- What is needed:
Only the line containing "destruct Hs as" and the lines after it, through the end of the data below, are to be returned, each exactly as it stands.

(Saved data entries)
================

Lemma check_permissions_ok l : ∀ acc res, sdk_check_permissions l acc = Some res → Forall perm_valid l ∧ ∀ x, x ∈ res ↔ x ∈ acc ∨ x ∈ short_of <$> l.
Proof.
  induction l as [|p l IH]; intros acc res; cbn [sdk_check_permissions].
  { intros [= <-]. split; [constructor|]. intros x. cbn. rewrite elem_of_nil. tauto. }
  destruct (_ || _) eqn:Ev; [done|]. case_bool_decide; [done|]. intros [H1 H2]%IH. apply orb_false_iff in Ev as [[E1%negb_false_iff E2%negb_false_iff]%orb_false_iff E3%negb_false_iff].
  split; [by constructor|]. intros x. rewrite H2, fmap_cons, !elem_of_cons. tauto.
Qed.
Lemma short_not_qualified p : perm_valid p → split ":" (short_of p) = [PdResource p; PdAction p].
Proof.
  intros (H1 & H2 & _). unfold short_of. change (":" +:+ PdAction p) with (String ":" (PdAction p)). rewrite split_app_sep by solve_lacks. f_equal. apply split_lacks. solve_lacks.
Qed.
Lemma role_shorts_ok l : Forall perm_valid (SrPermissions r) → (∀ s, s ∈ l → s ∈ own) → ∀ acc, ∃ out, role_shorts (SrModule r) own l acc = Some out.
Proof.
  intros Hv. induction l as [|s l IH]; intros Hl acc; cbn [role_shorts]; [eauto|]. assert (Hs : s ∈ own) by (apply Hl; by left).
  assert (Parse s = Err ErrMalformed) as ->.
  { apply list_elem_of_fmap in Hs as (p & -> & Hp). rewrite Forall_forall in Hv. unfold Parse. by rewrite (short_not_qualified p (Hv p Hp)). }
  rewrite bool_decide_eq_true_2 by done. cbn [negb]. apply IH. intros x Hx. apply Hl. by right.
Qed.
Definition sent_role (x : ModuleRole) : ModuleRole := mkModuleRole (MrSlug x) (TrimSpace (MrDisplayName x)) (MrDescription x) (sdk_short r <$> MrPermissions x).
Lemma check_roles_ok (own' : list string) l : Forall perm_valid (SrPermissions r) → (∀ x, x ∈ own' ↔ x ∈ own) → ∀ slugs, sdk_check_role_list r own' slugs l = true →
  ∃ defs, check_roles (SrModule r) own slugs (sent_role <$> l) = (defs, []) ∧ (RdSlug <$> defs) = (MrSlug <$> l).
Proof.
  intros Hv Hown. induction l as [|x l IH]; intros slugs; cbn [sdk_check_role_list]; [exists []; done|].
  destruct (re_match sdk_roleSlugRE (MrSlug x)) eqn:Es; cbn [negb]; [|done]. case_bool_decide as Esl; [done|]. destruct (_ || negb (printable (MrDescription x) 256)) eqn:En; [done|].
  destruct ((length (MrPermissions x) =? 0)%nat || _) eqn:El; [done|]. intros [Hp Hrest]%andb_true_iff. destruct (IH _ Hrest) as (defs & Hd & Hs).
  rewrite fmap_cons. cbn [check_roles]. change (MrSlug (sent_role x)) with (MrSlug x). rewrite Hd.
  apply orb_false_iff in El as [El1%Nat.eqb_neq El2]. unfold check_role. cbn [sent_role MrSlug MrDisplayName MrDescription MrPermissions]. rewrite TrimSpace_idem.
  change (ValidRoleDefSlug (MrSlug x)) with (re_match sdk_roleSlugRE (MrSlug x)). rewrite Es, En, (bool_decide_eq_false_2 _ Esl). cbn [negb].
  rewrite bool_decide_eq_false_2 by (intros E; apply El1; apply (f_equal length) in E; by rewrite length_fmap in E).
  rewrite length_fmap. change Modules.MaxRolePermissions with SdkMaxRolePermissions. rewrite El2.
  destruct (role_shorts_ok (sdk_short r <$> MrPermissions x) Hv) with (acc := @nil string) as [out ->].
  { intros s (p & -> & Hin)%list_elem_of_fmap. rewrite forallb_forall in Hp. apply Hown. apply (proj1 (bool_decide_eq_true _)), Hp. by apply list_elem_of_In. }
  eexists. split; [done|]. rewrite !fmap_cons. by rewrite Hs.
Qed.
Lemma twNow_run w : twNow w = (Ok (nowW w), w).
Proof. by destruct w as [[[] ?] ?]. Qed.
Lemma still_twSt {A} (m : M Store A) w r w' : twSt m w = (r, w') → tw_grants w' = tw_grants w ∧ nowW w' = nowW w.
Proof. unfold twSt, iwM, txM, azM, stM. destruct (m _). by intros [= _ <-]. Qed.
Lemma CreateGrant_run ctx tid reason d w r w' : CreateGrant newID rfc3339 ctx tid reason d w = (r, w') →
  nowW w' = nowW w ∧ (tw_grants w' = tw_grants w ∨
   ∃ op g, ctx_actor ctx = Some op ∧ AKind op = KindOperator ∧ tw_grants w' = <[OgID g := g]> (tw_grants w) ∧ grant_ok (nowW w) (OgID g) g ∧
     OgOperatorUserID g = AUserID op ∧ OgTenantID g = tid ∧ ∃ t, Tenants (stW w) !! tid = Some t ∧ TKind t ≠ "platform").
Proof.
  intros E. unfold CreateGrant in E. apply bind_run in E as [(e & E1 & _)|(op & w1 & E1 & E)].
  { unfold requireOperator in E1. destruct (FromContext ctx); [case_bool_decide|]; try discriminate E1; injection E1 as _ <-; auto. }
  apply requireOperator_ok in E1 as (-> & Ha & Hk). cbv zeta in E. destruct (_ || _) eqn:Eb; [injection E as _ <-; auto|].
  apply orb_false_iff in Eb as [[[[E1%Nat.ltb_ge E2]%orb_false_iff E3%Z.leb_gt]%orb_false_iff E4%Z.ltb_ge]%orb_false_iff E5%negb_false_iff].
  apply bind_run in E as [(e & E6 & _)|(t & w1 & E6 & E)]; [apply still_twSt in E6 as [? ?]; auto|]. apply twSt_ok in E6 as (Et & Hg & Hn & _ & _).
  unfold TenantRow in Et. destruct (Tenants (stW w) !! tid) as [t'|] eqn:Ett; [|done]. injection Et as -> Es.
  destruct (bool_decide (TKind t = "platform")) eqn:Ep; [injection E as _ <-; auto|]. apply bool_decide_eq_false in Ep.
  rewrite (bind_ok twNow _ w1 _ w1 (twNow_run w1)) in E. apply bind_run in E as [(e & E7 & _)|(id & w2 & E7 & E)]; [discriminate E7|].
  injection E7 as <- <-. apply bind_run in E as [(e & E8 & _)|([] & w3 & E8 & E)]; [discriminate E8|]. injection E8 as <-. unfold nowW in *. cbn in E. injection E as _ <-. cbn.
  split; [done|]. right. exists op, (mkGrantRow (newID (az_ids (iw_az (tw_iw w1)))) (AUserID op) tid (TrimSpace reason) (az_now (iw_az (tw_iw w1))) (az_now (iw_az (tw_iw w1)) + d) None).
  split_and!; try done; [cbn; by rewrite Hg| |by exists t]. cbn. rewrite Hn. split_and!; cbn; try done; lia.
Qed.
Lemma ApplyGrant_run ctx tid w r w' : ApplyGrant ctx tid w = (r, w') → tw_grants w' = tw_grants w ∧ nowW w' = nowW w ∧
  ∀ ctx', r = Ok ctx' → ∃ op, ctx_actor ctx = Some op ∧ AKind op = KindOperator ∧
    (ATenantID op = tid ∧ ctx' = ctx ∨
     ATenantID op ≠ tid ∧ ∃ g, g ∈ values (tw_grants w) ∧ OgOperatorUserID g = AUserID op ∧ OgTenantID g = tid ∧ OgRevokedAt g = None ∧ (nowW w < OgExpiresAt g)%Z ∧
          ctx' = WithOperatorGrant ctx (OgID g) tid).
Proof.
  intros E. unfold ApplyGrant in E. apply bind_run in E as [(e & E1 & ->)|(op & w1 & E1 & E)].
  { unfold requireOperator in E1. destruct (FromContext ctx); [case_bool_decide|]; try discriminate E1; injection E1 as _ <-; by split_and!. }
  apply requireOperator_ok in E1 as (-> & Ha & Hk). destruct (bool_decide (ATenantID op = tid)) eqn:Et.
  { injection E as <- <-. split_and!; try done. intros ctx' [= <-]. exists op. apply bool_decide_eq_true in Et. auto. }
  apply bool_decide_eq_false in Et. unfold bind, attempt, grantsM, ActiveOperatorGrant in E. destruct (find_first _ _) as [g|] eqn:Ef; cbn in E.
  2:{ injection E as <- <-. by split_and!. }
  apply find_first_Some in Ef as [Hin [[[Ho%bool_decide_eq_true Ht%bool_decide_eq_true]%andb_true_iff Hr%bool_decide_eq_true]%andb_true_iff He]%andb_true_iff].
  rewrite He in E. cbn in E. injection E as <- <-. split_and!; try done. intros ctx' [= <-]. exists op. split_and!; try done. right. split; [done|]. exists g.
  by apply Z.ltb_lt in He.
Qed.
Lemma GrantInv_step w w' : tstep w w' → GrantInv w → GrantInv w'.
Proof.
  intros Hs HI. assert (Hmono : ∀ id g, tw_grants w !! id = Some g → (nowW w <= nowW w')%Z → grant_ok (nowW w') id g).
  { intros id g Hg Hn. destruct (HI id g Hg) as (? & ? & ? & ? & ?). split_and!; try done; lia. }
  destruct Hs as [ctx tid reason d r w w' E|ctx tid r w w' E|w w' Eg Hn]; intros id g Hg.
  - apply CreateGrant_run in E as [En [Eg|(op & g' & _ & _ & Eg & Hok & _)]]; rewrite Eg in Hg; [apply Hmono; [done|lia]|].
    apply lookup_insert_Some in Hg as [[<- <-]|[_ Hg]]; [by rewrite En|apply Hmono; [done|lia]].
  - apply ApplyGrant_run in E as (Eg & En & _). rewrite Eg in Hg. apply Hmono; [done|lia].
  - rewrite Eg in Hg. by apply Hmono.
Qed.
Lemma GrantInv_steps w w' : rtc tstep w w' → GrantInv w → GrantInv w'.
Proof. induction 1 as [|x y z Hs _ IH]; [done|]. intros HI. by apply IH, (GrantInv_step x). Qed.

================

- Task output:
  destruct Hs as [ctx tid reason d r w w' E|ctx tid r w w' E|w w' Eg Hn]; intros id g Hg.
  - apply CreateGrant_run in E as [En [Eg|(op & g' & _ & _ & Eg & Hok & _)]]; rewrite Eg in Hg; [apply Hmono; [done|lia]|].
    apply lookup_insert_Some in Hg as [[<- <-]|[_ Hg]]; [by rewrite En|apply Hmono; [done|lia]].
  - apply ApplyGrant_run in E as (Eg & En & _). rewrite Eg in Hg. apply Hmono; [done|lia].
  - rewrite Eg in Hg. by apply Hmono.
Qed.
Lemma GrantInv_steps w w' : rtc tstep w w' → GrantInv w → GrantInv w'.
Proof. induction 1 as [|x y z Hs _ IH]; [done|]. intros HI. by apply IH, (GrantInv_step x). Qed.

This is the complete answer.